Stored data:
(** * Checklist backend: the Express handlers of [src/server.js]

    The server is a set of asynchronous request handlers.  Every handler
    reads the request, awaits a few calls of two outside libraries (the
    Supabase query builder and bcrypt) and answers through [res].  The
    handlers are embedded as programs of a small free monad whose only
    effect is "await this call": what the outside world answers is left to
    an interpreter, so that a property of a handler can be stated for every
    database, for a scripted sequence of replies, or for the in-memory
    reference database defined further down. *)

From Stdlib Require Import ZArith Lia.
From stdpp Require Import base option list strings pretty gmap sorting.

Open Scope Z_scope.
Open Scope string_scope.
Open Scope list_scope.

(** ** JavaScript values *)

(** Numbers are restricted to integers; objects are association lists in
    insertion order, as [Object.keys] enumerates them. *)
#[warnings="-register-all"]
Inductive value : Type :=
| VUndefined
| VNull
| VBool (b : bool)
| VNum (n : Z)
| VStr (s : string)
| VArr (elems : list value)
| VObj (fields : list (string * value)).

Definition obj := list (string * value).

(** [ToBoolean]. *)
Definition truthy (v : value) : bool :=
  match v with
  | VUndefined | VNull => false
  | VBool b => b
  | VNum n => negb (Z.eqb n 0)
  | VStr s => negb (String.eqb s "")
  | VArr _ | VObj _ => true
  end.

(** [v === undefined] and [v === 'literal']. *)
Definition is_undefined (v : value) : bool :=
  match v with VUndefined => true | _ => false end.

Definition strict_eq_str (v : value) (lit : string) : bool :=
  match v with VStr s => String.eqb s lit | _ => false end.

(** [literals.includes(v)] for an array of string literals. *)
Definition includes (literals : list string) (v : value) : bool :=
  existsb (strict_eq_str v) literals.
--
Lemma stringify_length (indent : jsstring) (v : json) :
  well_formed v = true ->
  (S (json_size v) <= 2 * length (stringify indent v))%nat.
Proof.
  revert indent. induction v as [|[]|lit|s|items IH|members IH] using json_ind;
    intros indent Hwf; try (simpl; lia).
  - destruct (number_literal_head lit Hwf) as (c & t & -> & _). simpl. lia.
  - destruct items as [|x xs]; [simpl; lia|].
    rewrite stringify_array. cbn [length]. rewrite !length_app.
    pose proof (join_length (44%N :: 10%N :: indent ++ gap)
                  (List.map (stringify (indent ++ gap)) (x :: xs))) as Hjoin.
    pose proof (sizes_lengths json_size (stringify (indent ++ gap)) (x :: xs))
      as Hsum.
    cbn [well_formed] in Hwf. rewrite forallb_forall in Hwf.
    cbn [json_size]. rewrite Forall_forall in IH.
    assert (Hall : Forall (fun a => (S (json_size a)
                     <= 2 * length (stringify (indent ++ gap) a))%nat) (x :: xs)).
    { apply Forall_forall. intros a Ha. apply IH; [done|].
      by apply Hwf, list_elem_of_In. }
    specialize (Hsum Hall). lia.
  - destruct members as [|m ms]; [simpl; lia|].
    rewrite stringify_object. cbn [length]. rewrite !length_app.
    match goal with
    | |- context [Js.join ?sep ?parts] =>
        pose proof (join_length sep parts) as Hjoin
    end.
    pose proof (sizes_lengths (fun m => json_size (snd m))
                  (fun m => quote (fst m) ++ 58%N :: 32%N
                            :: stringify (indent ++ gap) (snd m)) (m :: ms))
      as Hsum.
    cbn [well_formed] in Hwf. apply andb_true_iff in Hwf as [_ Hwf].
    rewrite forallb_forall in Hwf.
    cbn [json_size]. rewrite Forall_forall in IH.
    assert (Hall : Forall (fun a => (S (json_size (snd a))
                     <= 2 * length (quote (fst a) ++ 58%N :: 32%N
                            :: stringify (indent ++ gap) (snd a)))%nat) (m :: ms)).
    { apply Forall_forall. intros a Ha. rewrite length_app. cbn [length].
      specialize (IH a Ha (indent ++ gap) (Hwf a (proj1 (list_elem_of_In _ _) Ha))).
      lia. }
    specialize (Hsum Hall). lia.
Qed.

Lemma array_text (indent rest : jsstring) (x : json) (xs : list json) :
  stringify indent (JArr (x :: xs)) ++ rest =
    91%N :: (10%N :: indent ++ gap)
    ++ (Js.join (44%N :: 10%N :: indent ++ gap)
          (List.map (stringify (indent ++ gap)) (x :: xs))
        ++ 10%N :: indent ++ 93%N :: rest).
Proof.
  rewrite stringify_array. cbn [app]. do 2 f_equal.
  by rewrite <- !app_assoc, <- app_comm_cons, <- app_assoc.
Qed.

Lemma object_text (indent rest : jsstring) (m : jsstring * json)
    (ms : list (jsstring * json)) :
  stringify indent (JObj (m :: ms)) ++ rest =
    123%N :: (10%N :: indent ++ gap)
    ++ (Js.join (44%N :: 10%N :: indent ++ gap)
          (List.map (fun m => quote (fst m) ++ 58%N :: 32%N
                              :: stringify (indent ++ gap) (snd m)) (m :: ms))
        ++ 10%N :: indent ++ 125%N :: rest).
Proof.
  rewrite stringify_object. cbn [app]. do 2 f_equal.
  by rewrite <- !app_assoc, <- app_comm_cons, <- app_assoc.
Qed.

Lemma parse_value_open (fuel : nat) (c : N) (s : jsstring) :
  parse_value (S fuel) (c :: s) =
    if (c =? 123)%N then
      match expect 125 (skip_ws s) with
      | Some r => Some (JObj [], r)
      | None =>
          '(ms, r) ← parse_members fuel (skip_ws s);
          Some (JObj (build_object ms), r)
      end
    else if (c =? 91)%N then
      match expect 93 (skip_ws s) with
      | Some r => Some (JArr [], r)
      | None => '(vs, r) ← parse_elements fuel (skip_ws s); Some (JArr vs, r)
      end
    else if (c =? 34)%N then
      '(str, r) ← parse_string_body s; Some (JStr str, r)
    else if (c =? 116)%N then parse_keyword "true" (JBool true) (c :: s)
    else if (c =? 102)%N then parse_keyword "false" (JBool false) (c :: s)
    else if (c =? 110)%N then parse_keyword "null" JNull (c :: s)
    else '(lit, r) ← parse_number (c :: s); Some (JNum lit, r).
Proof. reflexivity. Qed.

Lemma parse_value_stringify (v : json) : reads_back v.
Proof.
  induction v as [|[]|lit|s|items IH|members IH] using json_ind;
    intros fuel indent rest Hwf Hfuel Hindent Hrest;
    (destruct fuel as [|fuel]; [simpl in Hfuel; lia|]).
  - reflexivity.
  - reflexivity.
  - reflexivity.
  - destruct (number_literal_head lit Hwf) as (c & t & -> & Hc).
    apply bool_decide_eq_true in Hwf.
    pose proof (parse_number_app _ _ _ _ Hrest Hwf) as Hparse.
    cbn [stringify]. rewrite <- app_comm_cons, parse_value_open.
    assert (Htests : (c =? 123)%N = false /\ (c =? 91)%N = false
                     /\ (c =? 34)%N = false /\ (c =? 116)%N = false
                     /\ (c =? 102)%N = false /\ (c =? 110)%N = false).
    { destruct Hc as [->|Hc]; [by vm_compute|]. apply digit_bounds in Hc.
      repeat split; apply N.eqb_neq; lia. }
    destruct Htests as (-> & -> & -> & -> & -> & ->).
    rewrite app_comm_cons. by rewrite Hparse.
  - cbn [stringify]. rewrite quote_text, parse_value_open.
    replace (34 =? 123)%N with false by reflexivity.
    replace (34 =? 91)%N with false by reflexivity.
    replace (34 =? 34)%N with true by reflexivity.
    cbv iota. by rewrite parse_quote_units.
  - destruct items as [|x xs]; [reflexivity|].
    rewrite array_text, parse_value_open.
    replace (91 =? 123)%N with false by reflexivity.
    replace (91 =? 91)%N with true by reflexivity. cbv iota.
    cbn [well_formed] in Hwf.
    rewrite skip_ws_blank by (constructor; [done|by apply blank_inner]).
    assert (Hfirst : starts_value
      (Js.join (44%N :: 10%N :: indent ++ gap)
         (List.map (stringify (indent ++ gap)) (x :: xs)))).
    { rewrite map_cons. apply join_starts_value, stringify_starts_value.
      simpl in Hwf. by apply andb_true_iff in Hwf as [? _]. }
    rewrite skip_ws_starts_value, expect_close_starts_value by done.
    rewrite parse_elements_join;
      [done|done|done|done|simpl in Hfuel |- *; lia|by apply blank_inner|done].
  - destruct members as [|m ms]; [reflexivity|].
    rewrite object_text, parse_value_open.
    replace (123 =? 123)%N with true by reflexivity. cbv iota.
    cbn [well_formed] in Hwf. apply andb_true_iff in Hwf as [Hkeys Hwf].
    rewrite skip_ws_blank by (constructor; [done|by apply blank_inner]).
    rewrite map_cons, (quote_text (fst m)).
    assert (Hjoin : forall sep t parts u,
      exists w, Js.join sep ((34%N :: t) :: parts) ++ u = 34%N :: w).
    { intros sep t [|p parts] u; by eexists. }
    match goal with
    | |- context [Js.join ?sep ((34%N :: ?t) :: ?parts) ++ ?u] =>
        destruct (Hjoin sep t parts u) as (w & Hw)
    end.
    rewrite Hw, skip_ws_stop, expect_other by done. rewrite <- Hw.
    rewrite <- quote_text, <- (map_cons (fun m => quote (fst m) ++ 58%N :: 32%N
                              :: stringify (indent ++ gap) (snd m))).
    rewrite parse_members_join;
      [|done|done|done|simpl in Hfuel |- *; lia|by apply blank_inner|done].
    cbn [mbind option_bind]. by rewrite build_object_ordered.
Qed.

WHAT IS NEEDED: Reproduce, exactly as they stand in the data above, the lines from the one that holds "rewrite stringify_object. cbn [length]." to the one that holds "rewrite stringify_object. cbn [app].", inclusive.

TASK SOLUTION:
    rewrite stringify_object. cbn [length]. rewrite !length_app.
    match goal with
    | |- context [Js.join ?sep ?parts] =>
        pose proof (join_length sep parts) as Hjoin
    end.
    pose proof (sizes_lengths (fun m => json_size (snd m))
                  (fun m => quote (fst m) ++ 58%N :: 32%N
                            :: stringify (indent ++ gap) (snd m)) (m :: ms))
      as Hsum.
    cbn [well_formed] in Hwf. apply andb_true_iff in Hwf as [_ Hwf].
    rewrite forallb_forall in Hwf.
    cbn [json_size]. rewrite Forall_forall in IH.
    assert (Hall : Forall (fun a => (S (json_size (snd a))
                     <= 2 * length (quote (fst a) ++ 58%N :: 32%N
                            :: stringify (indent ++ gap) (snd a)))%nat) (m :: ms)).
    { apply Forall_forall. intros a Ha. rewrite length_app. cbn [length].
      specialize (IH a Ha (indent ++ gap) (Hwf a (proj1 (list_elem_of_In _ _) Ha))).
      lia. }
    specialize (Hsum Hall). lia.
Qed.

Lemma array_text (indent rest : jsstring) (x : json) (xs : list json) :
  stringify indent (JArr (x :: xs)) ++ rest =
    91%N :: (10%N :: indent ++ gap)
    ++ (Js.join (44%N :: 10%N :: indent ++ gap)
          (List.map (stringify (indent ++ gap)) (x :: xs))
        ++ 10%N :: indent ++ 93%N :: rest).
Proof.
  rewrite stringify_array. cbn [app]. do 2 f_equal.
  by rewrite <- !app_assoc, <- app_comm_cons, <- app_assoc.
Qed.

Lemma object_text (indent rest : jsstring) (m : jsstring * json)
    (ms : list (jsstring * json)) :
  stringify indent (JObj (m :: ms)) ++ rest =
    123%N :: (10%N :: indent ++ gap)
    ++ (Js.join (44%N :: 10%N :: indent ++ gap)
          (List.map (fun m => quote (fst m) ++ 58%N :: 32%N
                              :: stringify (indent ++ gap) (snd m)) (m :: ms))
        ++ 10%N :: indent ++ 125%N :: rest).
Proof.
  rewrite stringify_object. cbn [app]. do 2 f_equal.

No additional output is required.